Though still a few years from being used widely, the new technique shows promise for real world applications outside of the lab without major profound new inventions, and could lead to high-volume manufacturing techniques for nanostructures inside chips and other devices that are more efficient and cost less than today’s methods.

“This method opens up new ways to precisely and efficiently position various kinds of nanoparticles on different surfaces, a prerequisite for exploiting the unique properties of such nanoparticles and for making their use economically feasible,” explains Heiko Wolf, researcher in nanopatterning at IBM’s Zurich Research lab.

The achievement, published in the September issue of the journal Nature Nanotechnology, offers a promising and powerful new tool for use in a wide range of fields and industries such as biomedicine, electronics and IT that seek ways to exploit the often unique properties of so-called nanoparticles, which are defined as particles smaller than 100 nanometers.

Until now, standard top-down micro-fabrication techniques produce such tiny particles by in effect carving them out of a bigger piece of material. Printing, in contrast, adds ready-made nanoparticles onto a surface in a very efficient way and allows for different types of materials such as metals, polymers, semiconductors, and oxides to be combined in one process.

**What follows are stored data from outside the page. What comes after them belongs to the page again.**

(* ===== verification/HEALPixRings.v ===== *)
(** * HEALPix numbering: the rings

    The ring number of each pixel, and that [ring_to_nest] and [nest_to_ring] are
    inverse to each other on every grid with a power of two up to 8192 of pixels
    along the side of a face, without overflow. *)
From S2P Require Import Prelude Text MachineInt HEALPix.
#[local] Ltac Zify.zify_post_hook ::= Z.to_euclidean_division_equations.

Lemma pll_ok d : 0 <= d < 4 -> pll d = Ok (2 * d + 1) /\ pll (d + 4) = Ok (2 * d) /\ pll (d + 8) = Ok (2 * d + 1).
Proof. intros Hd. assert (d = 0 \/ d = 1 \/ d = 2 \/ d = 3) as Hc by lia. destruct_or! Hc; subst d; done. Qed.

(** The ring of a pixel of a cap. *)
Lemma ring_root x q : 1 <= x <= 8192 -> (2 * x - 1) * (2 * x - 1) <= q < (2 * x + 1) * (2 * x + 1) ->
  ((1 + sqrt q) >> 1)%int = val x.
Proof.
  intros Hx Hq. unfold sqrt. pose proof (Z.sqrt_spec q ltac:(nia)) as [H1 H2]. pose proof (Z.sqrt_nonneg q).
  assert (2 * x - 1 <= Z.sqrt q < 2 * x + 1) by nia. set (y := Z.sqrt q) in *. clearbody y. clear H1 H2 Hq.
  rewrite op2_ok by (change (2 ^ (32 - 1)) with 2147483648; lia). rewrite int_shr_ok by lia. f_equal.
  rewrite Z.shiftr_div_pow2 by lia. change (2 ^ 1) with 2. lia.
Qed.

Lemma half_ok a : shr 32 (val a) (val 1) = val (a / 2).
Proof. rewrite int_shr_ok by lia. by rewrite Z.shiftr_div_pow2 by lia. Qed.

Section Rings.
Variables k N : Z.
Hypothesis Hk : 1 <= k <= 13.
Hypothesis HN : N = 2 ^ k.
#[local] Set Default Proof Using "Type*".

Definition R_ : Renumber := mkRenumber N (12 * N * N) (2 * N * (N - 1)) k.

Lemma N_facts : 2 <= N <= 8192 /\ N mod 2 = 0 /\ 4 <= N * N <= 67108864 /\ 2 ^ (2 * k) = N * N.
Proof.
  rewrite HN. destruct (Codec.pow_facts k ltac:(lia)) as [H1 H2]. assert (E : 2 ^ k = 2 * 2 ^ (k - 1)).
  { rewrite <- Z.pow_succ_r by lia. f_equal. lia. }
  assert (1 <= 2 ^ (k - 1)) by (apply (Z.pow_le_mono_r 2 0); lia). split_and!; try lia; try nia.
Qed.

For the first time, the researchers printed particles as tiny as 60 nanometers -- roughly 100 times smaller than a human red blood cell -- with single-particle resolution to create nano-patterns ranging from simple lines to complex arrangements. Translating the resolution of these particles into a traditional printing term known as “dots per inch” or dpi, a standard measure that defines how many individual spots of ink can be printed on a certain area, the nanoprinting method yields 100,000 dots per inch, whereas common offset printing today operates at 1,500 dpi.

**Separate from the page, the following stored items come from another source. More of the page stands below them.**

(** [get_t] *)
Fixpoint spec_get (t : vtype) (name : text) (s : spec) : option value_type :=
  match s with
  | ACustom c => get t name c
  | ALayered hide base front back =>
      if bool_decide (name ∈ hide) then None
      else
        match last_of (spec_get t name) front with
        | Some v => Some v
        | None => match spec_get t name base with Some v => Some v | None => first_of (spec_get t name) back end
        end
  end.

Fixpoint spec_only (name : text) (s : spec) : bool :=
  match s with
  | ACustom c => only name c
  | ALayered _ base front back =>
      let count l := foldr (fun s n => if spec_only name s then S n else n) O l in
      ((if spec_only name base then 1 else 0) + count front + count back =? 1)%nat
  end.

(** [spec(name)]: a nested specification.  The one of the class [Spec], which [Layered] calls
    for a name that it has, throws. *)
Fixpoint spec_spec (name : text) (s : spec) : outcome spec :=
  match s with
  | ACustom c =>
      match c !! key_of name with
      | Some (VCustom m) => Ok (ACustom m)
      | Some _ => Throw AssertionFailed
      | None => Throw SpecError
      end
  | ALayered _ _ front back =>
      let from := first_of (fun s => if spec_has name s then Some (spec_spec name s) else None) in
      match from front with
      | Some r => r
      | None =>
          if spec_has name s then Throw SpecError
          else match from back with Some r => r | None => Throw SpecError end
      end
  end.

(** [_get_t], [_get_d]: [get_string(name)], [get_int(name, default)], ... *)
Definition get_or_throw (t : vtype) (name : text) (s : spec) : outcome value_type :=
  match spec_get t name s with Some v => Ok v | None => Throw SpecError end.
Definition get_or_default (t : vtype) (name : text) (dflt : value_type) (s : spec) : value_type := default dflt (spec_get t name s).

(** The operations of [Layered] *)
Inductive layering := Hide (name : text) | Unhide (name : text) | PushBack (s : spec) | PushFront (s : spec).
Definition Layered_new (base : spec) : spec := ALayered ∅ base [] [].
Definition layer (o : layering) (s : spec) : spec :=
  match s with
  | ACustom c => ACustom c
  | ALayered hide base front back =>
      match o with
      | Hide name => ALayered ({[name]} ∪ hide) base front back
      | Unhide name => ALayered (hide ∖ {[name]}) base front back
      | PushBack s => ALayered hide base front (back ++ [s])
      | PushFront s => ALayered hide base (front ++ [s]) back
      end
  end.

(** ** What is set is read *)

Definition type_of (v : value_type) : option vtype :=
  match v with
  | VString _ => Some TString | VBool _ => Some TBool | VInt _ => Some TInt | VLong _ => Some TLong | VLongLong _ => Some TLongLong | VSize _ => Some TSize
  | VFloat _ => Some TFloat | VDouble _ => Some TDouble | VInts _ => Some TInts | VLongs _ => Some TLongs | VLongLongs _ => Some TLongLongs | VSizes _ => Some TSizes
  | VFloats _ => Some TFloats | VDoubles _ => Some TDoubles | VStrings _ => Some TStrings | VCustom _ => None
  end.
(** The integers are of their types. *)
Definition in_range (v : value_type) : Prop :=
  match v with
  | VInt z => in_S 32 z = true | VLong z | VLongLong z => in_S 64 z = true | VSize z => in_U 64 z = true
  | VInts l => Forall (fun z => in_S 32 z = true) l | VLongs l | VLongLongs l => Forall (fun z => in_S 64 z = true) l | VSizes l => Forall (fun z => in_U 64 z = true) l
  | _ => True
  end.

To demonstrate the efficiency and the versatility of their method, the researchers chose to print Robert Fludd’s 17th-century image of the sun, the alchemists’ symbol for gold. Quite fittingly, it is printed out of roughly 20,000 gold particles, each of them 60 nanometers in diameter. The printing method precisely placed one particle per dot, thus creating the smallest piece of artwork ever printed from single pigment particles.

Nanoprinting Applications
In biomedicine this printing process could, for example, be applied to the printing of large arrays of biofunctional beads that can detect and identify certain cells or markers in the body. One example could be rapid screening for cancer cells or heart attack markers. As part of new point-of-care diagnostic devices, regular arrays of functional beads could enable a fast and automated read-out that only needs the tiniest amounts of samples.
Nanoparticles can also interact with light. With the new method, optical materials with new properties could be printed, for example, for use in optoelectronic devices. So-called “metamaterials” could be created in which the printed structures are as small as the wavelength of the light and therefore act as if they were a single lens with unusual properties.

Moreover, the method holds promise for semiconductors. In one experiment, the researchers achieved the controlled placement of catalytic seed particles for growing semiconducting nanowires. Such nanowires are promising candidates for future transistors in microchips.

Printing on the Nanoscale
“In traditional gravure printing, a doctor blade is used to fill the recessed features of a printing plate with ink, in which pigment particles are randomly dispersed,” explains Tobias Kraus, of the nanopatterning team in Zurich. “In our high-resolution printing, a directed self-assembly process controls the arrangement of nanoparticles on the printing plate or template. The entire assembly is then printed onto a target surface, whereby the particle positions are precisely retained at a resolution that is three orders of magnitude higher than in conventional printing.”

The printing template geometries explored include lines to produce closely-packed nanoparticle wires, which could be used in molecular electronics; regularly spaced arrays of gold particles as seeds for nanowire growth; and arbitrary arrangements, such as the printed replica of the sun. The long-range accuracy, which measures the deviation from the desired arrangement on a large area, is similar to that of microcontact printing methods. The next steps will be to refine the method to achieve even higher accuracies, as would be required for large-scale integration in microelectronics, as well as to extend the method to print even smaller particles.